Evaluating the strength of their models for predicting non-responsiveness to indomethacin, Czernik et al. found an AUC (area under the curve) of 83% for urinary NT-proBNP, and Hsu et al. found AUCs of 85 and 83% for BNP at baseline and at 24 h after first dose, respectively [12, 13]. Our models for predicting indomethacin success revealed an AUC of 87% for base excess, which compares favorably; we found that hematocrit was a weaker predictor (AUC of 71%). Regarding sensitivity and specificity of predicting variables, Steiner et al. reported that pH < 7.26 predicted subsequent surgical ligation following ibuprofen treatment with a sensitivity of 92% and specificity of 50% [20]. Hsu et al. established that a baseline BNP level > 1805 pg/mL predicted non-responsiveness to indomethacin requiring subsequent surgical ligation with a sensitivity of 88% and specificity of 87% [12]. Czernik et al. found a cut-off of > 210 μg/g urinary BT-ProBNP on day 14 had a sensitivity of 75% and specificity of 100% for predicting non-responsiveness to pharmacologic treatment with ibuprofen or indomethacin [13]. Again, our predictive variable base excess compares favorably; an optimal cut-off of > − 4.56 predicted successful PDA closure with a sensitivity of 96.8% and specificity of 79.3%. Hematocrit was less accurate; cut-off (> 40) yielded a sensitivity of 69% and specificity of 66% (Table 4).

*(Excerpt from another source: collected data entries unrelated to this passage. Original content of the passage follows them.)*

(** * MediaGoblin STL/OBJ model loader

    A shallow embedding of [mediagoblin/media_types/stl/model_loader.py]
    (Python 2): the [ThreeDee] statistics pass, the [ObjModel] and
    [BinaryStlModel] loaders and [auto_detect], followed by the properties
    of the loader's specification.

    Conventions of the embedding.
    - A Python 2 [str] is a byte string: [String.string].
    - A Python [float] is an IEEE-754 binary64: the primitive [float].
      A Python [int]/[long] is unbounded: [Z].  [float(str)] is the
      correctly rounded conversion of CPython 2.7.
    - A file object is a record with its contents, its position and the
      list of the operations performed on it so far.  [for line in fileob]
      hands out the lines from the current position on; when the loop ends
      the position is the end of the file.  (When the loop is left by an
      exception the embedding leaves the position after the offending
      line; nothing reads the file after that.)
    - A function that can raise returns a [result]; a function that also
      touches the file object lives in the monad [M].
    - [MemoryError] has one source, [range(triangle_count)], which in
      Python 2 builds the whole list: it is raised when the count exceeds
      the parameter [mem_limit].  Counts fit a machine word (64-bit
      build), so [range] raises nothing else. *)

From Stdlib Require Import ZArith String Ascii List Bool Lia.
From Stdlib Require Import PrimFloat FloatOps Uint63.
From stdpp Require Import base list.
Import ListNotations.

#[local] Open Scope string_scope.
#[local] Open Scope Z_scope.

(** ** Exceptions and results *)

Inductive exn : Type :=
  | ThreeDeeParseError (msg : string)   (* the module's own exception class *)
  | IndexError                          (* tuple / string index out of range *)
  | ValueError                          (* float() on a non-numeric string *)
  | StructError                         (* struct.error: wrong buffer length *)
  | MemoryError                         (* range() too large to allocate *)
  | ZeroDivisionError
  | TypeError                           (* arithmetic on None *)
  | AssertionError.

Our results suggest that beginning indomethacin therapy before base excess falls below the cut-off level (− 4.56) might improve the success rate of indomethacin-induced closure.

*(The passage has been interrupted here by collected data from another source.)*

(** * PFASST: sweeper, spectral transfer and point-to-point communicator

    A shallow embedding of the parts of the PFASST library that its
    specification makes checkable statements about:

    - [src/pfasst/sweeper/sweeper_impl.hpp]   (module [Sweeper])
    - [src/pfasst/encap/eigen3_vector_impl.hpp] (module [Eigen3])
    - [src/pfasst/comm/mpi_p2p_impl.hpp]      (module [MpiP2P])
    - [src/pfasst/transfer/spectral_1d_impl.hpp] (module [Spectral1DTransfer])
    - [src/pfasst/contrib/spectral_transfer_3d_impl.hpp]
      (module [SpectralTransfer3D])
    - [tests/examples/vanderpol/test_vdp_zeronu_conv.cpp]
      (module [VdPConvergenceTest])
    - [examples/heat3d/heat3d_sweeper_impl.hpp] (module [Heat3D])
    - [include/pfasst/controller.hpp]          (module [Controller])
    - [include/pfasst/sweeper/imex.hpp]        (module [IMEX])

    Part I holds the model, Part II the theorems. *)

From Stdlib Require Import ZArith QArith Qabs Reals Lra Lia List String.
From stdpp Require Import gmap pretty.

(* ===================================================================== *)
(** * Part I: the model *)
(* ===================================================================== *)

(** ** Control flow of a C++ member function

    A member function runs on the state [S] of its object.  It either
    returns, throws (the state is the one reached at the [throw]), stops in
    a failed [assert] (assertions are taken as compiled in), or leaves the
    behaviour the C++ standard defines (null dereference, use of an
    invalidated iterator).  [OutOfFuel] is the model's own: a loop that is
    not structurally bounded was given too few rounds. *)

Inductive exn : Type :=
| runtime_error (what : string).

Inductive outcome (S A : Type) : Type :=
| Returned (a : A) (s : S)
| Thrown (e : exn) (s : S)
| Aborted (s : S)
| Undefined
| OutOfFuel.

Arguments Returned {S A} a s.
Arguments Thrown {S A} e s.
Arguments Aborted {S A} s.
Arguments Undefined {S A}.
Arguments OutOfFuel {S A}.

Definition M (S A : Type) : Type := S -> outcome S A.

Global Instance M_ret {S} : MRet (M S) := fun A a s => Returned a s.

Global Instance M_bind {S} : MBind (M S) := fun A B k m s =>
  match m s with
  | Returned a s' => k a s'
  | Thrown e s' => Thrown e s'
  | Aborted s' => Aborted s'
  | Undefined => Undefined
  | OutOfFuel => OutOfFuel
  end.

Definition throw {S A} (e : exn) : M S A := fun s => Thrown e s.
Definition assert {S} (b : bool) : M S unit :=
  fun s => if b then Returned tt s else Aborted s.
Definition undefined {S A} : M S A := fun _ => Undefined.
Definition out_of_fuel {S A} : M S A := fun _ => OutOfFuel.
Definition get {S} : M S S := fun s => Returned s s.
Definition gets {S A} (f : S -> A) : M S A := fun s => Returned (f s) s.
Definition modify {S} (f : S -> S) : M S unit := fun s => Returned tt (f s).

(** [*p] for a [shared_ptr]: dereferencing [nullptr] is undefined. *)
Definition deref {S A} (p : option A) : M S A :=
  match p with
  | Some a => mret a
  | None => undefined
  end.

(** The state an [outcome] ends in, when it has one. *)
Definition final_state {S A} (o : outcome S A) : option S :=
  match o with
  | Returned _ s | Thrown _ s | Aborted s => Some s
  | Undefined | OutOfFuel => None
  end.

(** A Hoare triple with a postcondition [Q] for the return and one, [E],
    for an exception or a failed assertion; undefined behaviour is excluded. *)
Definition triple {S A} (P : S -> Prop) (m : M S A) (Q : A -> S -> Prop)
    (E : S -> Prop) : Prop :=
  forall s, P s ->
    match m s with
    | Returned a s' => Q a s'
    | Thrown _ s' | Aborted s' => E s'
    | Undefined | OutOfFuel => False
    end.

(** A member function that never ends in an exception. *)
Definition no_throw {S A} (m : M S A) : Prop :=
  forall s e s', m s <> Thrown e s'.

(** Messages written through [ML_CLOG]; the verbose [ML_CVLOG] lines, which
    depend on the configured verbosity, are left out. *)
Inductive level : Type := DEBUG | INFO | WARNING | ERROR | FATAL.
Definition log_entry : Type := (level * string)%type.

(* --------------------------------------------------------------------- *)
(** ** Template parameters: scalars and encapsulations *)
(* --------------------------------------------------------------------- *)

(** What the library uses of [SweeperTrait::spatial_t] (and of [time_t]; both
    are [double] in every instantiation, one type stands for both): the
    literal [0.0], [+], [*], [/], the absolute value and [operator<]. *)
Class Spatial (T : Type) : Type := {
  sp_zero : T;
  sp_add : T -> T -> T;
  sp_mul : T -> T -> T;
  sp_div : T -> T -> T;
  sp_abs : T -> T;
  sp_ltb : T -> T -> bool
}.

(** [operator<] is a strict weak order on the whole type, as on a scalar
    type without NaN.  On [double] it is so only among the values that are
    not NaN (infinities included): what is stated of [double] assumes
    [ordered] of the values compared instead. *)
Class SpatialOrder (T : Type) `{Spatial T} : Prop := {
  sp_ltb_irrefl : forall a : T, sp_ltb a a = false;
  sp_ltb_trans : forall a b c : T,
    sp_ltb a b = true -> sp_ltb b c = true -> sp_ltb a c = true;
  sp_ltb_cotrans : forall a b c : T,
    sp_ltb a c = true -> sp_ltb a b = true \/ sp_ltb b c = true
}.

(** What freshly allocated storage holds: a constructor that allocates
    coefficients without initialising them leaves each with the value its
    memory happens to have; [indeterminate i] stands for that of
    coefficient [i]. *)
Class Indeterminate (T : Type) : Type := indeterminate : nat -> T.

(** What the sweeper uses of [SweeperTrait::encap_t] and of its factory. *)
Class Encap (T : Type) (encap_t : Type) : Type := {
  data_t : Type;
  factory_t : Type;
  default_factory : factory_t;
  create : factory_t -> encap_t;
  get_data : encap_t -> data_t;
  assign_data : data_t -> encap_t -> encap_t;
  norm0 : encap_t -> T
}.

(** Assigning to [data()] is read back by [get_data()]. *)
Class EncapLaws (T : Type) (encap_t : Type) `{Encap T encap_t} : Prop := {
  get_assign_data : forall (d : data_t) (e : encap_t), get_data (assign_data d e) = d
}.

(** [std::vector] operations. *)
Section vector.
Context {A : Type}.

(** [v.resize(n)] with [d] the value-initialised element. *)
Definition resize (d : A) (n : nat) (v : list A) : list A :=
  firstn n v ++ repeat d (n - length v).

(** [std::generate(v.begin(), v.end(), g)] for a generator without state. *)
Definition generate (g : unit -> A) (v : list A) : list A :=
  map (fun _ => g tt) v.

(** [v.back()] and [v.front()]: undefined on an empty vector. *)
Definition back {S} (v : list A) : M S A :=
  match v with
  | [] => undefined
  | x :: v' => mret (List.last v' x)
  end.

Definition front {S} (v : list A) : M S A :=
  match v with
  | [] => undefined
  | x :: _ => mret x
  end.

(** [v[i]]: undefined out of range. *)
Definition at_index {S} (v : list A) (i : nat) : M S A :=
  match v !! i with
  | Some x => mret x
  | None => undefined
  end.

(** [v[i] = x] for [i] in range. *)
Definition store (i : nat) (x : A) (v : list A) : list A := <[i := x]> v.

End vector.

(** [for (size_t m = first; m < first + count; ++m) body(m)] *)
Fixpoint for_loop {St} (first count : nat) (body : nat -> M St unit) : M St unit :=
  match count with
  | O => mret tt
  | S count' => body first ;; for_loop (S first) count' body
  end.

(** [*std::max_element(v.cbegin(), v.cend())]: the first of the largest
    elements under [operator<]; undefined on an empty range. *)
Definition max_element `{Spatial T} (v : list T) : option T :=
  match v with
  | [] => None
  | x :: v' =>
      Some (fold_left (fun largest y => if sp_ltb largest y then y else largest) v' x)
  end.

(** [operator<] orders the values of [l]: among them it is irreflexive and
    transitive, and so is being incomparable.  That is so among [double]s
    none of which is NaN; a NaN compares [false] with everything. *)
Definition ordered `{Spatial T} (l : list T) : Prop :=
  forall a b c, In a l -> In b l -> In c l ->
    sp_ltb a a = false /\
    (sp_ltb a b = true -> sp_ltb b c = true -> sp_ltb a c = true) /\
    (sp_ltb a c = true -> sp_ltb a b = true \/ sp_ltb b c = true).

(** Exact rational arithmetic as an executable stand-in for [double].  Its
    quotient by zero is 0, where [double] gives an infinity or NaN: the
    examples over [Q] divide by norms that are not zero; [double] below
    keeps the special values. *)
Definition Qltb (x y : Q) : bool :=
  match (x ?= y)%Q with
  | Lt => true
  | _ => false
  end.

Global Instance Q_spatial : Spatial Q := {
  sp_zero := 0%Q;
  sp_add := Qplus;
  sp_mul := Qmult;
  sp_div := Qdiv;
  sp_abs := Qabs.Qabs;
  sp_ltb := Qltb
}.

(** Fresh storage that holds 1, 2, 3, ... *)
Global Instance Q_indeterminate : Indeterminate Q :=
  fun i => inject_Z (Z.of_nat (S i)).

(** [double] with its special values.  A finite value is an exact rational:
    rounding, overflow and the sign of zero are left out; the infinities and
    NaN, which a division by zero produces, are not. *)
Inductive double : Type :=
| finite (q : Q)
| infinity (negative : bool)
| NaN.

Definition Qis_zero (q : Q) : bool := Qeq_bool q 0.
Definition Qis_negative (q : Q) : bool := Qltb q 0.

Definition double_add (x y : double) : double :=
  match x, y with
  | NaN, _ | _, NaN => NaN
  | finite a, finite b => finite (a + b)
  | finite _, infinity s | infinity s, finite _ => infinity s
  | infinity s, infinity s' => if Bool.eqb s s' then infinity s else NaN
  end.

Definition double_mul (x y : double) : double :=
  match x, y with
  | NaN, _ | _, NaN => NaN
  | finite a, finite b => finite (a * b)
  | finite a, infinity s | infinity s, finite a =>
      if Qis_zero a then NaN else infinity (xorb s (Qis_negative a))
  | infinity s, infinity s' => infinity (xorb s s')
  end.

(** [x / y]: [0 / 0] and [inf / inf] are NaN, another finite value over
    zero is an infinity. *)
Definition double_div (x y : double) : double :=
  match x, y with
  | NaN, _ | _, NaN => NaN
  | finite a, finite b =>
      if Qis_zero b then
        if Qis_zero a then NaN else infinity (Qis_negative a)
      else finite (a / b)
  | finite _, infinity _ => finite 0
  | infinity s, finite b => infinity (xorb s (Qis_negative b))
  | infinity _, infinity _ => NaN
  end.

Definition double_abs (x : double) : double :=
  match x with
  | finite a => finite (Qabs.Qabs a)
  | infinity _ => infinity false
  | NaN => NaN
  end.

(** [x < y]: [false] as soon as one of the two is NaN. *)
Definition double_ltb (x y : double) : bool :=
  match x, y with
  | NaN, _ | _, NaN => false
  | finite a, finite b => Qltb a b
  | finite _, infinity s => negb s
  | infinity s, finite _ => s
  | infinity s, infinity s' => s && negb s'
  end.

Global Instance double_spatial : Spatial double | 10 := {
  sp_zero := finite 0;
  sp_add := double_add;
  sp_mul := double_mul;
  sp_div := double_div;
  sp_abs := double_abs;
  sp_ltb := double_ltb
}.

(** Fresh storage that holds NaN. *)
Global Instance double_indeterminate : Indeterminate double | 10 := fun _ => NaN.

(* --------------------------------------------------------------------- *)
(** ** src/pfasst/encap/eigen3_vector_impl.hpp *)
(* --------------------------------------------------------------------- *)

Module Eigen3.
Section Eigen3.
Context {T : Type} `{Spatial T} `{Indeterminate T}.

(** [Encapsulation] over [EigenVector<spatial_type>]. *)
Record Encapsulation : Type := { _data : list T }.

Record EncapsulationFactory : Type := { _size : nat }.

(** [data().setZero()] keeps the size. *)
Definition zero (e : Encapsulation) : Encapsulation :=
  {| _data := repeat sp_zero (length (_data e)) |}.

(** [Encapsulation(const size_t size) : _data(size) { this->zero(); }]:
    [_data(size)] allocates [size] coefficients and initialises none of
    them, [zero()] then overwrites them. *)
Definition Encapsulation_of_size (size : nat) : Encapsulation :=
  zero {| _data := map indeterminate (seq 0 size) |}.

(** [Encapsulation(const data_type& data)] *)
Definition Encapsulation_of_data (data : list T) : Encapsulation :=
  let e := Encapsulation_of_size (length data) in {| _data := data |}.

(** [this->data() += a * y->get_data()], coefficient by coefficient. *)
Definition scaled_add (a : T) (y : Encapsulation) (e : Encapsulation) : Encapsulation :=
  {| _data := map (fun p => sp_add (fst p) (sp_mul a (snd p)))
                  (combine (_data e) (_data y)) |}.

(** [lpNorm<Eigen::Infinity>()]: zero for an empty vector, otherwise the
    largest absolute value. *)
Definition lpNorm_Infinity (v : list T) : T :=
  match map sp_abs v with
  | [] => sp_zero
  | x :: v' => fold_left (fun a b => if sp_ltb a b then b else a) v' x
  end.

Definition eigen_norm0 (e : Encapsulation) : T := lpNorm_Infinity (_data e).

(** [make_shared<Encapsulation>(this->size())] *)
Definition eigen_create (f : EncapsulationFactory) : Encapsulation :=
  Encapsulation_of_size (_size f).

Definition set_size (size : nat) (f : EncapsulationFactory) : EncapsulationFactory :=
  {| _size := size |}.

Global Instance eigen_encap : Encap T Encapsulation := {
  data_t := list T;
  factory_t := EncapsulationFactory;
  default_factory := {| _size := 0 |};
  create := eigen_create;
  get_data := _data;
  assign_data := fun d _ => {| _data := d |};
  norm0 := eigen_norm0
}.

(** A non-null container all of whose coefficients are zero. *)
Definition zeroed (p : option Encapsulation) : Prop :=
  exists e, p = Some e /\ Forall (fun x => x = sp_zero) (_data e).

End Eigen3.
Arguments Encapsulation T : clear implicits.
Arguments EncapsulationFactory : clear implicits.
End Eigen3.

(* --------------------------------------------------------------------- *)
(** ** src/pfasst/sweeper/sweeper_impl.hpp *)
(* --------------------------------------------------------------------- *)

Module Sweeper.
Section Sweeper.
Context {T encap_t : Type} `{Spatial T} `{!Encap T encap_t}.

Although our discussion has focused on clinical parameters, other neonatal characteristics have been independently associated with response to indomethacin-induced PDA closure, including birth weight [9, 17], antenatal steroid exposure [10], age at time of treatment [24], male gender [17], race [10], intrauterine inflammation [26], respiratory distress syndrome [24, 26], and gestational age [10, 17, 25]. In our study, only birth weight, gestational age, and 5-min Apgar score were baseline neonatal characteristics that differed significantly between responders and non-responders on simple logistic regression analysis, but none of these variables remained significant after adjusting for other variables on multivariable logistic regression analysis.

Our study has some limitations. We restricted our final analysis to infants who were treated in the first 2 weeks after birth, which limits our ability to explore effects of timing of treatment on indomethacin response. Also, while our population of 91 infants with HSPDA is large compared to similar studies, ours remains a single-center, retrospective study. A larger, prospective study is warranted to confirm our findings and establish base excess as a valuable biochemical marker for the prediction of PDA closure in VLBW infants..

Conclusions

In summary, our study shows that base excess could be used as a low-cost marker to accurately predict response to indomethacin in VLBW infants with HSPDA. We believe that considering base excess at the time of decision to initiate indomethacin therapy could improve the outcome of VLBW infants with HSPDA. We also hypothesize that metabolic acidosis itself might be enhancing vasodilation, perhaps via effects on NO; a prospective study of NO-blocking agents to promote closure in acidotic infants would be enlightening.